The president had planned to head up to Michigan to make the announcement as he marked the culmination of his second first 100 days as America's chief executive. Both General Motors GM and Ford Motor F were trading higher overnight. The joy was short-lived. General Motors released the firm's first quarter financial results on Tuesday morning. This is that story.
For the three-month period ended March 31, GM posted an adjusted EPS of $2.78 (GAAP EPS: $3.35) on revenue of $44.02 billion. These numbers all beat Wall Street's expectations, while revenue generation was good enough for year-over-year growth of 2.3%. The downward adjustment to profitability was made primarily for returns related to the redemption of Cruise preferred shares from non-controlling interest holders.
The stock sold off ahead of the opening bell in New York. Certainly, the first quarter performance was fine. Actually, better than fine. The hiccup was in the firm's lack of confidence in its own guidance.

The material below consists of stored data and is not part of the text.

Definition parseColumn (file : parsedModelFile) (field : astField expr) (name dbTag : string) (options : forgeOptions)
    (scalars : gmap string scalarType) : result modelField :=
  let line := af_line field in
  try _ := at_line line "field %s: %v" (validateOptions options column_flags column_values) in
  try (goType, inferredDBType, family, pointerNullable) :=
    at_line line "field %s: %v" (classifyColumnType scalars file (af_type field)) in
  try (generatedGoType, importPath) := at_line line "field %s: %v" (generatedColumnType file (af_type field)) in
  try column := (if bool_decide (dbTag = EmptyString)
                 then at_line line "field %s: derive column: %v" (snake name) else Ok dbTag) in
  if bool_decide (column = "-") || negb (safeIdentifier column)
  then Err (schemaError line "field %s has unsafe column name %q")
  else
    try dbType := column_type line family inferredDBType options in
    let required := option_flag "required" options in
    let nullable := option_flag "nullable" options in
    if Bool.eqb required nullable
    then Err (schemaError line "field %s must declare exactly one of required or nullable")
    else if negb (Bool.eqb pointerNullable nullable)
    then Err (schemaError line "field %s pointer/null wrapper and nullable metadata disagree")
    else if option_flag "primary" options && (negb required || option_flag "generated" options && pointerNullable)
    then Err (schemaError line "primary field %s must be required and non-nullable")
    else if option_flag "generated" options && negb (bool_decide (option_value "default" options = EmptyString))
    then Err (schemaError line "generated field %s cannot also declare a default")
    else
      try defaultValue := column_default line family dbType nullable options in
      try reference := at_line line "field %s: %v" (parseReference (option_value "references" options)) in
      try onDelete := column_on_delete line reference nullable options in
      Ok {| mf_Name := name; mf_GoType := goType; mf_GeneratedGoType := generatedGoType; mf_GoImportPath := importPath;
            mf_Column := column; mf_DBType := dbType; mf_Primary := option_flag "primary" options;
            mf_Generated := option_flag "generated" options; mf_Protected := option_flag "protected" options;
            mf_Required := required; mf_Nullable := nullable; mf_Default := defaultValue;
            mf_Indexed := option_flag "index" options; mf_Unique := option_flag "unique" options;
            mf_Reference := reference; mf_OnDelete := onDelete; mf_SourceLine := line; mf_typeFamily := family |}.

(** ** Relations *)

(** Target, whether the field is a collection, whether it holds pointers. *)
Definition relationFieldTarget (e : expr) : result (string * bool * bool) :=
  let '(pointer, item) := strip_star e in
  let '(collection, pointer, item) :=
    match item with
    | ArrayType None elt => let '(star, elt) := strip_star elt in (true, pointer || star, elt)
    | _ => (false, pointer, item)
    end in
  match item with
  | Ident name => if IsExported name then Ok (name, collection, pointer)
                  else Err (Errorf "field type must be a local exported model or slice of models")
  | _ => Err (Errorf "field type must be a local exported model or slice of models")
  end.

Definition relation_values : list string :=
  ["target"; "foreign_key"; "references"; "target_key"; "join_table"; "join_foreign_key"; "join_reference_key"].
Definition exported_name (name : string) : bool := IsIdentifier name && IsExported name.
Definition is_empty (s : string) : bool := bool_decide (s = EmptyString).

Definition parseRelation (field : astField expr) (name kind : string) (options : forgeOptions) : result modelRelation :=
  let line := af_line field in
  try _ := at_line line "relation %s: %v" (validateOptions options relation_kinds relation_values) in
  let target := option_value "target" options in
  if is_empty target || negb (exported_name target)
  then Err (schemaError line "relation %s requires an exported target model")
  else
    try (declaredTarget, collection, pointer) := at_line line "relation %s: %v" (relationFieldTarget (af_type field)) in
    if negb (bool_decide (declaredTarget = target))
    then Err (schemaError line "relation %s target %s does not match field type %s")
    else if negb (Bool.eqb (bool_decide (kind = relationHasMany) || bool_decide (kind = relationManyToMany)) collection)
    then Err (schemaError line "relation %s has incompatible field shape for %s")
    else
      let relation :=
        {| mr_Name := name; mr_Kind := kind; mr_Target := target; mr_Pointer := pointer;
           mr_ForeignKey := option_value "foreign_key" options; mr_References := option_value "references" options;
           mr_TargetKey := option_value "target_key" options; mr_JoinTable := option_value "join_table" options;
           mr_JoinForeignKey := option_value "join_foreign_key" options;
           mr_JoinReferenceKey := option_value "join_reference_key" options; mr_SourceLine := line |} in
      if existsb (fun key => negb (is_empty key) && negb (exported_name key))
           [mr_ForeignKey relation; mr_References relation; mr_TargetKey relation]
      then Err (schemaError line "relation %s has unsafe %s %q")
      else if bool_decide (kind = relationManyToMany) then
        if is_empty (mr_References relation) || is_empty (mr_TargetKey relation) || is_empty (mr_JoinTable relation)
           || is_empty (mr_JoinForeignKey relation) || is_empty (mr_JoinReferenceKey relation)
           || negb (is_empty (mr_ForeignKey relation))
        then Err (schemaError line "many_to_many relation %s requires references, target_key, join_table, join_foreign_key, and join_reference_key")
        else if existsb (fun key => negb (safeIdentifier key))
                  [mr_JoinTable relation; mr_JoinForeignKey relation; mr_JoinReferenceKey relation]
        then Err (schemaError line "relation %s has unsafe %s %q")
        else Ok relation
      else if is_empty (mr_ForeignKey relation) || is_empty (mr_References relation)
              || negb (is_empty (mr_TargetKey relation)) || negb (is_empty (mr_JoinTable relation))
              || negb (is_empty (mr_JoinForeignKey relation)) || negb (is_empty (mr_JoinReferenceKey relation))
      then Err (schemaError line "%s relation %s requires exactly foreign_key and references")
      else Ok relation.

(** ** One model *)

Record building : Type := {
  bd_table : string; bd_fields : list modelField; bd_relations : list modelRelation; bd_columns : gset string;
  bd_names : gset string; bd_primaries : nat; bd_declared : bool
}.

Definition model_field (file : parsedModelFile) (scalars : gmap string scalarType) (field : astField expr) (s : building)
    : result building :=
  let line := af_line field in
  match af_names field with
  | [] => Err (schemaError line "model %s cannot contain embedded fields")
  | _ :: _ :: _ => Err (schemaError line "model fields must be declared one name per line")
  | [fieldName] =>
      try (forgeTag, dbTag) := at_line line "field %s: %v" (modelFieldTags (af_tag field)) in
      try options := at_line line "field %s: %v" (parseForgeOptions forgeTag) in
      if bool_decide (fieldName = "_") then
        let table := option_value "table" options in
        if bd_declared s || negb (bool_decide (flags options = ∅)) || negb (size (values options) =? 1)%nat
           || is_empty table || negb (is_empty dbTag)
        then Err (schemaError line "model metadata must be `_ struct{} forge:table=table_name")
        else match af_type field with
        | StructType _ _ [] =>
            if negb (safeIdentifier table) then Err (schemaError line "unsafe table name %q")
            else Ok {| bd_table := table; bd_fields := bd_fields s; bd_relations := bd_relations s;
                       bd_columns := bd_columns s; bd_names := bd_names s; bd_primaries := bd_primaries s;
                       bd_declared := true |}
        | _ => Err (schemaError line "model table metadata must use struct{}")
        end
      else if negb (IsExported fieldName) then Err (schemaError line "field %s must be exported")
      else if bool_decide (fieldName ∈ bd_names s) then Err (schemaError line "duplicate field %s")
      else
        let names := {[fieldName]} ∪ bd_names s in
        if option_flag "ignore" options then
          if negb (size (flags options) =? 1)%nat || negb (bool_decide (values options = ∅)) || negb (is_empty dbTag)
          then Err (schemaError line "ignore cannot be combined with persistence metadata")
          else Ok {| bd_table := bd_table s; bd_fields := bd_fields s; bd_relations := bd_relations s;
                     bd_columns := bd_columns s; bd_names := names; bd_primaries := bd_primaries s;
                     bd_declared := bd_declared s |}
        else
          let kind := relationKind options in
          if negb (is_empty kind) then
            try relation := parseRelation field fieldName kind options in
            Ok {| bd_table := bd_table s; bd_fields := bd_fields s; bd_relations := bd_relations s ++ [relation];
                  bd_columns := bd_columns s; bd_names := names; bd_primaries := bd_primaries s;
                  bd_declared := bd_declared s |}
          else
            try f := parseColumn file field fieldName dbTag options scalars in
            if bool_decide (mf_Column f ∈ bd_columns s)
            then Err (schemaError line "duplicate column %s used by fields %s and %s")
            else Ok {| bd_table := bd_table s; bd_fields := bd_fields s ++ [f]; bd_relations := bd_relations s;
                       bd_columns := {[mf_Column f]} ∪ bd_columns s; bd_names := names;
                       bd_primaries := if mf_Primary f then S (bd_primaries s) else bd_primaries s;
                       bd_declared := bd_declared s |}
  end.

Fixpoint model_fields (file : parsedModelFile) (scalars : gmap string scalarType) (fields : list (astField expr))
    (s : building) : result building :=
  match fields with
  | [] => Ok s
  | field :: rest => try s := model_field file scalars field s in model_fields file scalars rest s
  end.

Definition parseModelDefinition (file : parsedModelFile) (name : string) (line : Z) (fields : list (astField expr))
    (scalars : gmap string scalarType) : result modelDefinition :=
  try tableBase := at_line line "derive table for %s: %v" (snake name) in
  let derivedTable := pluralize tableBase in
  if negb (safeIdentifier derivedTable) then Err (schemaError line "model %s derives unsafe table name %q")
  else
    try s := model_fields file scalars fields
      {| bd_table := derivedTable; bd_fields := []; bd_relations := []; bd_columns := ∅; bd_names := ∅;
         bd_primaries := 0; bd_declared := false |} in
    if bool_decide (bd_fields s = []) then Err (schemaError line "model %s has no persistent fields")
    else if negb (bd_primaries s =? 1)%nat then Err (schemaError line "model %s must declare exactly one primary field")
    else Ok {| md_Name := name; md_Table := bd_table s; md_SourceFile := pf_name file; md_Fields := bd_fields s;
               md_Relations := bd_relations s |}.

(** ** Links between models *)

Definition key_field (f : modelField) : bool := mf_Primary f || mf_Unique f.

Definition set_reference (r : modelReference) (f : modelField) : modelField :=
  {| mf_Name := mf_Name f; mf_GoType := mf_GoType f; mf_GeneratedGoType := mf_GeneratedGoType f;
     mf_GoImportPath := mf_GoImportPath f; mf_Column := mf_Column f; mf_DBType := mf_DBType f; mf_Primary := mf_Primary f;
     mf_Generated := mf_Generated f; mf_Protected := mf_Protected f; mf_Required := mf_Required f;
     mf_Nullable := mf_Nullable f; mf_Default := mf_Default f; mf_Indexed := mf_Indexed f; mf_Unique := mf_Unique f;
     mf_Reference := Some r; mf_OnDelete := mf_OnDelete f; mf_SourceLine := mf_SourceLine f;
     mf_typeFamily := mf_typeFamily f |}.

In a call with reporters, CFO Paul Jacobson said, "We believe the future impacts of tariffs could be significant, so we are 'reassessing' our guidance and look forward to sharing more when we have greater clarity. The prior guidance can't be relied upon. and we'll come back to the market with clarity as soon as we have it."
Whoa!
Clearly unsettling to investors early on Tuesday morning were two items.
General Motors postponed the post-earnings release conference call from Tuesday until this Thursday, May 1, at 08:30 a.m. ET. Additionally, the firm decided to freeze at least part of the $6 billion accelerated share repurchase program just announced this past February. The firm had stated that $2 billion of that $6 billion in planned repurchases was slated for the second quarter. That one-third portion of the planned buyback program will proceed to completion.
Operations
While revenue was growing 2.3% to $44.02 billion, costs and expenses increased 3.5% to $40.668 billion. This left GAAP operating income of $3.352 billion (-10.3%). After accounting for interest, taxes and other income and expenses, net income attributable to shareholders printed at $2.784 billion (-6.6%). However, net income attributable to common shareholders landed at $3.361 billion (+13.2%). This works out to $3.35 per fully-diluted common share (up from $2.56 a year ago), which is adjustable down to $2.78 (up from $2.62).
Fundamentals
For the period reported, GM generated automotive operating cash flow of $2.404 billion (-33.2%). Out of that came capex spending of $1.809 billion. Adding to that in some small measure were plant wind downs, restructuring actions and a Buick brand dealer strategy implementation. That put automotive free cash flow at $811 million (-25.6%). The firm repurchased $2.012 billion worth of common stock during the quarter, while also paying shareholders $175 million in cash dividends.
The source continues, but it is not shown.